Review: If you've followed this blog for any amount of time, then you have surely realized that reading for me is an escape. I'm not one who reads for professional development. However, when my supervisor approached me and two of my colleagues about starting a small book club, we agreed.

We started reading Multipliers one chapter at a time and meeting to discuss each one last December. We just finished it. In addition to discussion, we also took the Multipliers 360 assessment. 

Multipliers gets a highly recommend from me. We had great discussion, the assessment and results were helpful, and I learned a lot.

We are all set to choose our next book.

November 10, 2024

While Idaho Slept

Author: J. Reuben Appelman
Genre: True Crime
Publisher: HarperCollins, 2023
Pages: 288
Rating: Recommend

Synopsis: Just after 4:00am on November 13, 2022, four University of Idaho students were viciously stabbed to death in an off-campus house. The killings would shake the small blue-collar college town of Moscow, Idaho, dominate mainstream news coverage, and become a social media obsession, drawing millions of clicks and views. While a reticent Moscow Police Department, the FBI, and the Idaho State Police searched for the killer, unending conjecture and countless theories blazed online, in chatrooms and platforms from Reddit to YouTube to Facebook and TikTok. For more than a month, the clash of armchair investigators and law enforcement professionals raged, until a suspect - a 28-year-old PhD. candidate studying criminology - was arrested at his family home 2500 miles away in the Pocono Mountains of Pennsylvania on the day before New Year's Eve.

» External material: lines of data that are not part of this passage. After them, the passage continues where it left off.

Definition New (config : Config) (st : PersistentState) : go (Error + Node) :=
  let st := cloneState st in
  match validate config st with
  | Some err => Done (inl err)
  | None =>
    let members := sort_nodes (slices_Clone (Members config)) in
    let '(initial, _) := initialMembership_of config members in
    let node := mkNode (ID config) members initial emptyMembership Follower "" st
                  (CfgAppliedIndex config) None [] emptyMembership None None None 1 None in
    node ← refreshMembership node;
    Done (inr node)
  end.

(** ** Applying committed entries *)

(** One iteration per index between [applied] and the commit index: the fuel is
    their difference. *)
Fixpoint applyLoop (fuel : nat) (n : Node) : go (Node * list Effect) :=
  match fuel with
  | O => Done (n, [])
  | S fuel =>
    if applied n <? commitIndex (state n) then
      let n := set_applied n (wrap64 (applied n + 1)) in
      match entryAt n (applied n) with
      | None => Panic
      | Some entry =>
        '(n, rest) ← applyLoop fuel n;
        Done (n, EffectApply (cloneEntry entry) :: rest)
      end
    else Done (n, [])
  end.

Definition applyCommitted (n : Node) : go (Node * list Effect) :=
  applyLoop (Z.to_nat (commitIndex (state n) - applied n)) n.

Definition Start (n : Node) : go (Node * list Effect) :=
  let '(n, effects) :=
    if applied n <? snapIndex (state n)
    then (set_applied n (snapIndex (state n)),
          [EffectInstallSnapshot (cloneSnapshot (Snapshot_ (state n)))])
    else (n, []) in
  '(n, committed) ← applyCommitted n;
  Done (n, effects ++ committed ++
           (if isVoter (membership n) (id n) then [EffectResetElectionTimer] else [])).

Definition becomeFollower (n : Node) (term : Z) (newLeader : NodeID) : Node :=
  let n := mkNode (id n) (members n) (initialMembership n) (membership n) Follower newLeader
             (state n) (applied n) None [] emptyMembership None None None
             (nextWriteToken n) (pending n) in
  if currentTerm (state n) <? term then set_term_vote n term "" else n.

(** ** Replication messages *)

Definition blankMessage (t : MessageType) (from to : NodeID) (term : Z) : Message :=
  mkMessage t from to term 0 0 0 false 0 0 [] 0 false 0 0 emptySnapshot.

Definition snapshotResponse (n : Node) (to : NodeID) (sequence : Z) (success : bool)
    (match_ : Z) : Message :=
  mkMessage InstallSnapshotResponse (id n) to (currentTerm (state n)) sequence 0 0 false
    0 0 [] 0 success match_ 0 emptySnapshot.

Definition appendResponse (n : Node) (to : NodeID) (sequence : Z) (success : bool)
    (match_ hint : Z) : Message :=
  mkMessage AppendEntriesResponse (id n) to (currentTerm (state n)) sequence 0 0 false
    0 0 [] 0 success match_ hint emptySnapshot.

Definition appendMessage (n : Node) (member : NodeID) (prev : Z) (entries : list Entry) : Message :=
  mkMessage AppendEntries (id n) member (currentTerm (state n)) (map_get (appendSequence n) member)
    0 0 false prev (termAt n prev) entries (commitIndex (state n)) false 0 0 emptySnapshot.

Definition appendFor (n : Node) (member : NodeID) : go (Node * Message) :=
  sequence ← map_set (appendSequence n) member
               (wrap64 (map_get (appendSequence n) member + 1));
  let n := set_appendSequence n sequence in
  if map_get (matchIndex n) member =? max_u64 then
    Done (n, appendMessage n member max_u64 [])
  else
  let next := map_get (nextIndex n) member in
  let next := if next =? 0 then nextIndexAfter (lastIndex n) else next in
  if next <=? snapIndex (state n) then
    Done (n, mkMessage InstallSnapshot (id n) member (currentTerm (state n))
               (map_get (appendSequence n) member) 0 0 false 0 0 [] 0 false 0 0
               (cloneSnapshot (Snapshot_ (state n))))
  else
  let prev := wrap64 (next - 1) in
  let entries := if next <=? lastIndex n then entriesFrom n next else [] in
  Done (n, appendMessage n member prev entries).

Fixpoint broadcastLoop (n : Node) (targets : list NodeID) : go (Node * list Effect) :=
  match targets with
  | [] => Done (n, [])
  | member :: rest =>
    if String.eqb member (id n) then broadcastLoop n rest
    else
      '(n, message) ← appendFor n member;
      '(n, more) ← broadcastLoop n rest;
      Done (n, EffectSend message :: more)
  end.

(** [make([]Effect, 0, len(n.members)-1)] panics on an empty member list. *)
Definition broadcastAppend (n : Node) : go (Node * list Effect) :=
  if (length (members n) =? 0)%nat then Panic else broadcastLoop n (members n).

(** ** Commit index *)

(** The loop over [index] from the last index down to the old commit index: the
    fuel is their difference. *)
Fixpoint advanceLoop (fuel : nat) (n : Node) (oldCommit index : Z) : go (Node * list Effect) :=
  match fuel with
  | O => Done (n, [])
  | S fuel =>
    if negb (oldCommit <? index) then Done (n, [])
    else if negb (termAt n index =? currentTerm (state n))
    then advanceLoop fuel n oldCommit (wrap64 (index - 1))
    else
      m ← membershipAt n index;
      if quorum m (λ member, index <=? map_get (matchIndex n) member) then
        let n := set_commit n index in
        '(n, effects) ← applyCommitted n;
        let n := if bool_decide (role n = Leader) && negb (isVoter (membership n) (id n))
                 then becomeFollower n (currentTerm (state n)) "" else n in
        Done (n, effects)
      else advanceLoop fuel n oldCommit (wrap64 (index - 1))
  end.

Definition advanceCommit (n : Node) : go (Node * list Effect) :=
  let oldCommit := commitIndex (state n) in
  advanceLoop (Z.to_nat (lastIndex n - oldCommit)) n oldCommit (lastIndex n).

(** ** Elections *)

(** [votes[id]] on a set: the predicate passed to [quorum]. *)
Definition voted (n : Node) (member : NodeID) : bool :=
  match votes n with Some v => bool_decide (member ∈ v) | None => false end.

Definition becomeLeader (n : Node) : go (Node * (Error + list Effect)) :=
  if lastIndex n =? max_u64 then Done (n, inl ErrIndexExhausted)
  else
  let last := lastIndex n in
  let next := Some (list_to_map (map (λ member, (member, wrap64 (last + 1))) (members n))) in
  let match_ := Some (list_to_map (map (λ member, (member, 0)) (members n))) in
  match_ ← map_set match_ (id n) last;
  let noop := mkEntry (wrap64 (last + 1)) (currentTerm (state n)) EntryNoop [] emptyMembership in
  match_ ← map_set match_ (id n) (Index noop);
  let n := mkNode (id n) (members n) (initialMembership n) (membership n) Leader (id n)
             (state n) (applied n) (votes n) (filter (λ member, voted n member = true) (members n))
             (CloneMembership (membership n)) next match_ (Some ∅) (nextWriteToken n) (pending n) in
  let n := set_log n (log n ++ [noop]) in
  '(n, committed) ← advanceCommit n;
  '(n, appends) ← broadcastAppend n;
  Done (n, inr (EffectResetHeartbeatTimer :: committed ++ appends)).

Definition voteRequest (n : Node) (member : NodeID) : Message :=
  mkMessage RequestVote (id n) member (currentTerm (state n)) 0 (lastIndex n) (lastTerm n)
    false 0 0 [] 0 false 0 0 emptySnapshot.

(** The dirty flag and the effects, or an error. *)
Abbreviation Handled := (Error + bool * list Effect)%type.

Review: I followed this case closely in 2022, and was interested in reading more about the students and murders. Interesting that I finished it just before the second anniversary of the crime. My heart breaks for the families, and with daughters graduating this year and next, it reminded me that I'll soon be sending my own children out into the big, crazy world.

November 1, 2024

Auschwitz: A History

Author: Sybille Steinbacher
Genre: Non-Fiction
Publisher: Penguin UK, 2005
Pages: 176
Rating: Recommend

Synopsis: At the terrible heart of the modern age lies Auschwitz. In a total inversion of earlier hopes about the of science and technology to improve, extend and protect human life, Auschwitz manipulated the same systems to quite different ends. 

The reader is led through the process by which something unthinkable to any European in the 1930s had become a sprawling, industrial reality during the course of the world war. How Auschwitz grew and mutate into an entire dreadful city, how both those who managed it and those who were killed by it came to be in Poland in the 1940s, and how it was allowed to happen, is something everyone needs to understand.

Review: Some chapters were more interesting than others. This was a little dry in parts, but I hadn't given much thought before as to how (or why) Auschwitz came to be a death camp.